◆ Task to complete ◆
Using the entries below, transcribe exactly the line containing "(DeleteProduct (Some (lit" and each line that follows it to the end.

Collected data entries

•••••

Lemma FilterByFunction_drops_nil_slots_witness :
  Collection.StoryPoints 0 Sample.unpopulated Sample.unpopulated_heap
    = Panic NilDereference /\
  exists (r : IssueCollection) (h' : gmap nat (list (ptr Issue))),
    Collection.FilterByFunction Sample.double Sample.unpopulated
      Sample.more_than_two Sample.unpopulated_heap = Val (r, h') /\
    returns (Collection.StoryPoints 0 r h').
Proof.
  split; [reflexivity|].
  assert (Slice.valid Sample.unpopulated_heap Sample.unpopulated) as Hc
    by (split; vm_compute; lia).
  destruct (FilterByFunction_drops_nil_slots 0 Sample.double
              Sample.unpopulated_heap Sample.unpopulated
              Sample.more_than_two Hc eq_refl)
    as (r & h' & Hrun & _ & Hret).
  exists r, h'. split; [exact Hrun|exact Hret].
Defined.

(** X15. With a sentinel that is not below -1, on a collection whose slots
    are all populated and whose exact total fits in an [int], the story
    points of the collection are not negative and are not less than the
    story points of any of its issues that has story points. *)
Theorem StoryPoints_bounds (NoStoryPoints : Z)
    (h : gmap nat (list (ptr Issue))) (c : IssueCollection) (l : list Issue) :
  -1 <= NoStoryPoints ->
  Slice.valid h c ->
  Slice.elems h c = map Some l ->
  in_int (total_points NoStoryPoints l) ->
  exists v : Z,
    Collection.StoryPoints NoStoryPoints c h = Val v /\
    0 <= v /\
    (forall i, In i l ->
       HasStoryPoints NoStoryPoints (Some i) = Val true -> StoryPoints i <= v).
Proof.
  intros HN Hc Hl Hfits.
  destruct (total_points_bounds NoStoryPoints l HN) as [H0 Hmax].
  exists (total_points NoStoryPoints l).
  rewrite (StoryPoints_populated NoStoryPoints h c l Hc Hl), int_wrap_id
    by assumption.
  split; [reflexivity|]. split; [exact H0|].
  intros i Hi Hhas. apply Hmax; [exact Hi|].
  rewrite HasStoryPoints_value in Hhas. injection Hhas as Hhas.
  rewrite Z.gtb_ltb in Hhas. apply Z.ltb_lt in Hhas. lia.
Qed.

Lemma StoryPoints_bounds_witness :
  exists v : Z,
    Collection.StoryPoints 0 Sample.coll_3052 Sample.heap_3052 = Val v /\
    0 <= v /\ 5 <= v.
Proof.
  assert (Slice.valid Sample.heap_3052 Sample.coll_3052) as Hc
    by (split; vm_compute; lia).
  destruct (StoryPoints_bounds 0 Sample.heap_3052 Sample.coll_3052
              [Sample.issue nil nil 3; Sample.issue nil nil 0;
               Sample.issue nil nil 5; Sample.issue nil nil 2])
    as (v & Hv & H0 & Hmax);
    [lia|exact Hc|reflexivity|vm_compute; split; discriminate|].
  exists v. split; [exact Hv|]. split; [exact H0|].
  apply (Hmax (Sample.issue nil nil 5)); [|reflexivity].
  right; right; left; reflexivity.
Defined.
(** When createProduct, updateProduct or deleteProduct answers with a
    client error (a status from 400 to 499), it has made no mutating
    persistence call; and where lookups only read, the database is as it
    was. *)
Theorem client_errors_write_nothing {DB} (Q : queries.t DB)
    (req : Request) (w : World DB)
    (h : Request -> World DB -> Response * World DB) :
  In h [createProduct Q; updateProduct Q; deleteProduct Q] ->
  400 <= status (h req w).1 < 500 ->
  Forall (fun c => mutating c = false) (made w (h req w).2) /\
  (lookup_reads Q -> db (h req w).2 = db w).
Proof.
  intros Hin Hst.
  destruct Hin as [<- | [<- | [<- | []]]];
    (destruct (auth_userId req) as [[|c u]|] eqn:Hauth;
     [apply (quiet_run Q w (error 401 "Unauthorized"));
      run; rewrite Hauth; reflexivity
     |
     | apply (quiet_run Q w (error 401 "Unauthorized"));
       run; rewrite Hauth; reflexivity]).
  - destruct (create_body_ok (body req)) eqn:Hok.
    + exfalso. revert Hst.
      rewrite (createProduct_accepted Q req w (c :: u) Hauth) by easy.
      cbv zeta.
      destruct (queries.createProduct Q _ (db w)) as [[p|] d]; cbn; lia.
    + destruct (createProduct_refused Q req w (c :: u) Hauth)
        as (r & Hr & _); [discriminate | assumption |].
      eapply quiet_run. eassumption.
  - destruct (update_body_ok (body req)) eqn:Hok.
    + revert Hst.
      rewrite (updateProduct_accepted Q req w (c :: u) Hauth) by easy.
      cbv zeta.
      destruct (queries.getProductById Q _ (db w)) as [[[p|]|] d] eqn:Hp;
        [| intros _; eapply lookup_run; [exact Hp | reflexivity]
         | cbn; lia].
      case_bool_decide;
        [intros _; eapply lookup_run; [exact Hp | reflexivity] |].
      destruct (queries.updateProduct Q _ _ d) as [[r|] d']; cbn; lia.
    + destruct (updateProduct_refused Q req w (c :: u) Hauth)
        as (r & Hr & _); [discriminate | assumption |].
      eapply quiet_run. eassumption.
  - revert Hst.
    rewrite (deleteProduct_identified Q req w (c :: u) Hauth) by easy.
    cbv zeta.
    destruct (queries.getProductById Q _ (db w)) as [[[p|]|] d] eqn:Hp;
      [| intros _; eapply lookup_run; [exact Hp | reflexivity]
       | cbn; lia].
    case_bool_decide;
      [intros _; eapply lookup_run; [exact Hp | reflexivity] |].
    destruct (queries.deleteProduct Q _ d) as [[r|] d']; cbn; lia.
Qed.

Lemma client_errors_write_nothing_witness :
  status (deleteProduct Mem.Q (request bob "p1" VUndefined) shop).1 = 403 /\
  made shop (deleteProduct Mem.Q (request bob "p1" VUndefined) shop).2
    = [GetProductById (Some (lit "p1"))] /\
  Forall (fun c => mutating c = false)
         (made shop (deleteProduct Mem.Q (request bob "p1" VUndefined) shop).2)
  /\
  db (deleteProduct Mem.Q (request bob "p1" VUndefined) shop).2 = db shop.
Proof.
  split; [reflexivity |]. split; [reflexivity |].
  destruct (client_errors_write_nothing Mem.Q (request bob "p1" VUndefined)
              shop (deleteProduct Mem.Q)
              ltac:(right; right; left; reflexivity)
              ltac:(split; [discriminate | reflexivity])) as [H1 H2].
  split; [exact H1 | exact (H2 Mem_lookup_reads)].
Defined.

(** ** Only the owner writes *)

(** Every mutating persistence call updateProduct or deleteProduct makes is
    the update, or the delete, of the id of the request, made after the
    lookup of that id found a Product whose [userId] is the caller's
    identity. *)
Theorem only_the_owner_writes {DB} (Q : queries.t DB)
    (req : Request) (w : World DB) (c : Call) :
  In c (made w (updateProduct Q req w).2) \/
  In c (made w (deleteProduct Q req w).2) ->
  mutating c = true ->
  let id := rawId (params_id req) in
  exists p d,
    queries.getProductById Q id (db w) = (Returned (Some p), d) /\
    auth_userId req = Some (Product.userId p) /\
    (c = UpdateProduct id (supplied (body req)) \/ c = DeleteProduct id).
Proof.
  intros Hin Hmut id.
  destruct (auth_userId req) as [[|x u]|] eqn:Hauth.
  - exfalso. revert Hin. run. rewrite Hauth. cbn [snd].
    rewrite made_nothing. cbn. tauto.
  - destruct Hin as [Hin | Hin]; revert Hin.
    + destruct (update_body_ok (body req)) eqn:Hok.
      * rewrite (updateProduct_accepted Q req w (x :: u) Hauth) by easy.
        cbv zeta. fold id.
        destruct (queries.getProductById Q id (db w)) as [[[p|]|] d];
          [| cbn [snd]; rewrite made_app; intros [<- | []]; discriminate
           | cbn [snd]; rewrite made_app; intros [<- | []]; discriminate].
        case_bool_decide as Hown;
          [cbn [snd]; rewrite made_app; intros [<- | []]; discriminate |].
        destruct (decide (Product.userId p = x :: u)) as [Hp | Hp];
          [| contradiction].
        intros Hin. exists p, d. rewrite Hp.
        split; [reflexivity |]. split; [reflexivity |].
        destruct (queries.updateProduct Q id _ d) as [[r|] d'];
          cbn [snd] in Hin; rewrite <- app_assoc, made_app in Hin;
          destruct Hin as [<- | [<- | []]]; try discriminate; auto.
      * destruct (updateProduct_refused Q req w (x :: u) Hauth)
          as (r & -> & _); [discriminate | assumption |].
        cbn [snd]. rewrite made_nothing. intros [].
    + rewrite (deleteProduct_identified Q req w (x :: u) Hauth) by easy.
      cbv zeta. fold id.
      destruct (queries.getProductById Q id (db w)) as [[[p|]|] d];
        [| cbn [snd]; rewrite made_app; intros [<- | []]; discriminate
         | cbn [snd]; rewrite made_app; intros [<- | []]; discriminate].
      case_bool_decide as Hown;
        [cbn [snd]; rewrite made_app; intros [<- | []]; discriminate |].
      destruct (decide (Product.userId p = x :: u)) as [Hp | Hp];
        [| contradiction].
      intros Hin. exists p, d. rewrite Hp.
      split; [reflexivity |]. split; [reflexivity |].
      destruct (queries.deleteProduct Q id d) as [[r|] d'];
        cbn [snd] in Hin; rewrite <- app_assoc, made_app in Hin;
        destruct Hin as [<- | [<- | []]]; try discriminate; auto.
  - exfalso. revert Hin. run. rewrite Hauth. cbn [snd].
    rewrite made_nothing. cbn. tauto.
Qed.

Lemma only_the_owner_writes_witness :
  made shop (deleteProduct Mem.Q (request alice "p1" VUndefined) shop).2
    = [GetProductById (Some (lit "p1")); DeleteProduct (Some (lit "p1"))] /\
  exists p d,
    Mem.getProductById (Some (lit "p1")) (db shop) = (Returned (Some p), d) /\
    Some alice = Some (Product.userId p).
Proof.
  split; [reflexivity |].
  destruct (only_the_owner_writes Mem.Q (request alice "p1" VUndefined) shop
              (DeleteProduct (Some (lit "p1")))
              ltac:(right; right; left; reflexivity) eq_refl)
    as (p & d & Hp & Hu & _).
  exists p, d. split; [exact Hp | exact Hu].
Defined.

•••••

◆ Written solution ◆
              (DeleteProduct (Some (lit "p1")))
              ltac:(right; right; left; reflexivity) eq_refl)
    as (p & d & Hp & Hu & _).
  exists p, d. split; [exact Hp | exact Hu].
Defined.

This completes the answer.